Write out, word for word, only the data from its first line to the line containing "let k2 := swept k now max in".

Material provided =
*** Begin section ***

(** The drain after its clock and its health report. *)
Definition reported (k : KademliaDiscovery) (now max : N) : list DiscoveryEvent * KademliaDiscovery :=
  let k1 := kd_tick_clock k now in
  if negb (bool_decide (kd_last_reported_health k = Some (health_at k now))) && (0 <? max)
  then ([HealthChanged KAD_SOURCE (health_at k now)], kd_set_last_reported_health k1 (Some (health_at k now)))
  else ([], k1).
Definition swept (k : KademliaDiscovery) (now max : N) : KademliaDiscovery :=
  kd_set_tracked (reported k now max).2 (live_at k now).
Lemma drain_eq k now max : kad_running k = true → Kademlia_drain_events dec k now max =
  let k2 := swept k now max in
  let '(full, out, emitted) := emit_gone max (filter (λ p, live_at k now !! p = None) (btree_to_list (kd_emitted k)).*1)
                                 (reported k now max).1 (kd_emitted k) in
  if full : bool then (out, kd_set_emitted k2 emitted)
  else
    let '(out, emitted') := emit_changed max (filter (λ pt, emitted !! pt.1 ≠ Some pt.2) (btree_to_list (live_at k now))) out emitted in
    (out, kd_set_emitted k2 emitted').
Proof.
  unfold kad_running. intros [Hs Hp]%andb_true_iff. apply negb_true_iff in Hp. unfold Kademlia_drain_events. rewrite Hs Hp. cbn [negb orb].
  unfold swept, reported, health_at. cbn [kd_last_reported_health kd_tick_clock kd_set_clock].
  destruct (negb (bool_decide (kd_last_reported_health k = _)) && (0 <? max));
    cbn [fst snd kd_set_last_reported_health kd_set_tracked kd_set_emitted kd_set_clock kd_tracked kd_emitted]; unfold live_at;
    destruct (emit_gone _ _ _ _) as [[[] out] emitted]; try done; by destruct (emit_changed _ _ _ _).
Qed.
Lemma reported_facts k now max : len (reported k now max).1 ≤ max ∧
  face (reported k now max).2 = face k ∧ kd_budgets (reported k now max).2 = kd_budgets k ∧
  kd_next_handle (reported k now max).2 = kd_next_handle k ∧
  health_at (reported k now max).2 now = health_at k now ∧
  unreported k now = unreported (reported k now max).2 now + len (reported k now max).1 ∧
  (kad_mem k → kad_mem (reported k now max).2) ∧ Forall (deliverable KAD_SOURCE) (reported k now max).1 ∧
  (∀ told, foldl hear told (reported k now max).1 = told) ∧ kd_last_reported_health (swept k now max) = kd_last_reported_health (reported k now max).2.
Proof.
  assert (∀ x, health_at (kd_set_last_reported_health (kd_tick_clock k now) x) now = health_at k now ∧
    health_at (kd_tick_clock k now) now = health_at k now) as Hh.
  { intros x. unfold health_at, kd_tick_clock. cbn. rewrite -N.max_assoc N.max_id. done. }
  unfold swept, reported. case_bool_decide as Hr; cbn [negb andb].
  - cbn [fst snd]. rewrite len_nil. split_and!; try done; [lia|by apply (Hh None)|unfold unreported; cbn; rewrite (proj2 (Hh None)); lia|by intros []].
  - destruct (N.ltb_spec 0 max) as [Hm|Hm]; cbn [fst snd].
    + rewrite len_cons len_nil. split_and!; try done; [lia|apply (Hh (Some (health_at k now)))| |by intros []|by repeat constructor].
      unfold unreported. rewrite (proj1 (Hh _)). cbn. rewrite decide_False // decide_True //.
    + rewrite len_nil. split_and!; try done; [lia|by apply (Hh None)|unfold unreported; cbn; rewrite (proj2 (Hh None)); lia|by intros []].
Qed.
Lemma loop_ok_trans tracked max told out emitted out1 emitted1 out2 emitted2 :
  loop_ok tracked max told out emitted out1 emitted1 →
  (∀ told1, tells told1 emitted1 → loop_ok tracked max told1 out1 emitted1 out2 emitted2) →
  loop_ok tracked max told out emitted out2 emitted2.
Proof using.
  intros (s1 & -> & [A0 A1] & A2 & A3 & A4 & A5) H2. destruct (H2 _ A0) as (s2 & -> & [B0 B1] & B2 & B3 & B4 & B5).
  exists (s1 ++ s2). rewrite foldl_app app_assoc. split_and!; [done|done|by eapply grows_trans|auto|rewrite len_app; lia|by apply Forall_app|].
  intros T E. destruct (A5 T E) as [C1 C2]. destruct (B5 T C1) as [D1 D2]. split; [done|by apply Forall_app].
Qed.
(** The difference is emitted in order, as far as [max] allows. *)
Lemma difference_spec (live : gmap TransportIdentity Tracked) (max : N) told out emitted :
  tells told emitted →
  ∃ emitted' out',
  (let '(full, out, emitted) := emit_gone max (filter (λ p, live !! p = None) (btree_to_list emitted).*1) out emitted in
   if full : bool then (out, emitted)
   else emit_changed max (filter (λ pt, emitted !! pt.1 ≠ Some pt.2) (btree_to_list live)) out emitted) = (out', emitted') ∧
  loop_ok live max told out emitted out' emitted' ∧ (len out' < max → emitted' = live).
Proof using.
  intros Ht. set (gone := filter _ (btree_to_list emitted).*1).
  assert (∀ p, p ∈ gone ↔ is_Some (emitted !! p) ∧ live !! p = None) as Hg.
  { intros p. unfold gone. rewrite list_elem_of_filter list_elem_of_fmap. split.
    - intros [Hl ([q t] & -> & Hq%elem_of_btree_to_list)]. split; [by exists t|done].
    - intros [[t He] Hl]. split; [done|]. exists (p, t). by rewrite elem_of_btree_to_list. }
  assert (NoDup gone) as Hnd by apply NoDup_filter, NoDup_btree_keys.
  pose proof (emit_gone_ok live max gone told out emitted Hnd ltac:(intros p; apply Hg) Ht) as Hgone.
  destruct (emit_gone max gone out emitted) as [[full out1] emitted1]. destruct Hgone as [L1 G1]. destruct full.
  { exists emitted1, out1. split_and!; [done|done|lia]. }
  set (changed := filter _ (btree_to_list live)).
  assert (∀ p t, (p, t) ∈ changed → live !! p = Some t ∧ emitted1 !! p ≠ Some t) as Hc.
  { intros p t [H1 H2%elem_of_btree_to_list]%list_elem_of_filter. done. }
  assert (NoDup changed.*1) as Hnc.
  { eapply sublist_NoDup; [apply (NoDup_btree_keys live)|]. apply fmap_sublist, sublist_filter. }
  assert (changed = btree_to_list (changed_of live emitted1)) as Ec by (symmetry; apply btree_to_list_filter).
  assert (gone_of live emitted1 = ∅) as Hz.
  { apply map_empty. intros p. rewrite map_lookup_filter G1. case_decide as Hp; [done|]. destruct (emitted !! p) as [t|] eqn:E; [|done].
    cbn. case_guard as Hn; [|done]. destruct Hp. apply Hg. split; [by exists t|done]. }
  assert (∀ told1, tells told1 emitted1 → let '(out2, emitted2) := emit_changed max changed out1 emitted1 in
    loop_ok live max told1 out1 emitted1 out2 emitted2 ∧ (len out2 < max → behind live emitted2 + len changed = behind live emitted1)) as L2.
  { intros told1 Ht1. by apply emit_changed_ok. }
  destruct (emit_changed max changed out1 emitted1) as [out2 emitted2]. exists emitted2, out2. split_and!; [done| |].
  - eapply loop_ok_trans; [exact L1|]. intros told1 Ht1. by apply L2.
  - intros Hl. destruct L1 as (said & _ & [Ht1 _] & _). destruct (L2 _ Ht1) as [_ Hb]. specialize (Hb Hl). apply behind_zero.
    unfold behind at 2 in Hb. rewrite Hz map_size_empty Ec in Hb. unfold len in Hb. rewrite length_btree_to_list in Hb. lia.
Qed.
(** A drain, in full. *)
Record drained (k : KademliaDiscovery) (now max : N) (told : gmap TransportIdentity (gset bytes))
    (out : list DiscoveryEvent) (k' : KademliaDiscovery) : Prop := MkDrained {
  dr_tracked : kd_tracked k' = live_at k now;
  dr_tells : tells (foldl hear told out) (kd_emitted k');
  dr_grows : grows (live_at k now) told (foldl hear told out);
  dr_len : len out ≤ max;
  dr_done : len out < max → kd_emitted k' = live_at k now;
  dr_outstanding : outstanding k now = outstanding k' now + len out;
  dr_core : (kd_config k', kd_started k', kd_stopped k') = (kd_config k, kd_started k, kd_stopped k) ∧
    kd_budgets k' = kd_budgets k ∧ kd_next_handle k' = kd_next_handle k;
  dr_mem : kad_mem k → kad_mem k' ∧ Forall (deliverable KAD_SOURCE) out
}.
Lemma live_twice k now : filter (λ pt, (now <? tr_expires_at pt.2) = true) (live_at k now) = live_at k now.
Proof. apply map_filter_id. by intros p t [_ Hp]%map_lookup_filter_Some. Qed.
Lemma live_ok k now : all_tracked_ok (kd_tracked k) → all_tracked_ok (live_at k now).
Proof. intros Hk p t [Hp _]%map_lookup_filter_Some. by eapply Hk. Qed.
Lemma drain_spec k now max told : kad_running k = true → tells told (kd_emitted k) →
  drained k now max told (Kademlia_drain_events dec k now max).1 (Kademlia_drain_events dec k now max).2.
Proof.
  intros Hr Ht. rewrite drain_eq //. destruct (reported_facts k now max) as (R1 & R2 & R3 & R4 & R5 & R6 & R7 & R8 & R9 & R10).
  destruct (difference_spec (live_at k now) max told (reported k now max).1 (kd_emitted k) Ht) as (emitted' & out' & E & L & D).
  assert (∀ X, X = (out', kd_set_emitted (swept k now max) emitted') →
    drained k now max told X.1 X.2) as Hfin.
  { intros X ->. cbn [fst snd]. destruct L as (said & -> & [L0 L1] & L2 & L3 & L4 & L5). cbn in R2. injection R2 as F1 F2 F3 F4. constructor.
    - done.
    - cbn. by rewrite foldl_app R9.
    - by rewrite foldl_app R9.
    - by apply L2.
    - intros Hl. by apply D.
    - unfold outstanding. rewrite R6 L3. change (kd_emitted (kd_set_emitted (swept k now max) emitted')) with emitted'.
      assert (live_at (kd_set_emitted (swept k now max) emitted') now = live_at k now) as -> by apply live_twice.
      assert (unreported (kd_set_emitted (swept k now max) emitted') now = unreported (reported k now max).2 now) as -> by done.
      rewrite len_app. lia.
    - cbn. rewrite F1 F2 F3 R3 R4. done.
    - intros Hm. destruct (R7 Hm) as [M1 M2 M3 M4 M5 M6]. destruct L5 as [T1 T2].
      { by apply live_ok, km_tracked_ok. }
      { apply Hm. }
      split; [|by apply Forall_app]. constructor; cbn; try done.
      + etrans; [|apply (km_tracked _ Hm)]. pose proof (map_size_filter (λ pt, (now <? tr_expires_at pt.2) = true) (kd_tracked k)).
        unfold live_at. lia.
      + by apply live_ok, km_tracked_ok. }
  apply Hfin. revert E. destruct (emit_gone _ _ _ _) as [[[] o1] e1]; [by intros [= -> ->]|].
  destruct (emit_changed _ _ _ _) as [o2 e2]. by intros [= -> ->].
Qed.
End drain.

*** End section ***

Task response =
(** The drain after its clock and its health report. *)
Definition reported (k : KademliaDiscovery) (now max : N) : list DiscoveryEvent * KademliaDiscovery :=
  let k1 := kd_tick_clock k now in
  if negb (bool_decide (kd_last_reported_health k = Some (health_at k now))) && (0 <? max)
  then ([HealthChanged KAD_SOURCE (health_at k now)], kd_set_last_reported_health k1 (Some (health_at k now)))
  else ([], k1).
Definition swept (k : KademliaDiscovery) (now max : N) : KademliaDiscovery :=
  kd_set_tracked (reported k now max).2 (live_at k now).
Lemma drain_eq k now max : kad_running k = true → Kademlia_drain_events dec k now max =
  let k2 := swept k now max in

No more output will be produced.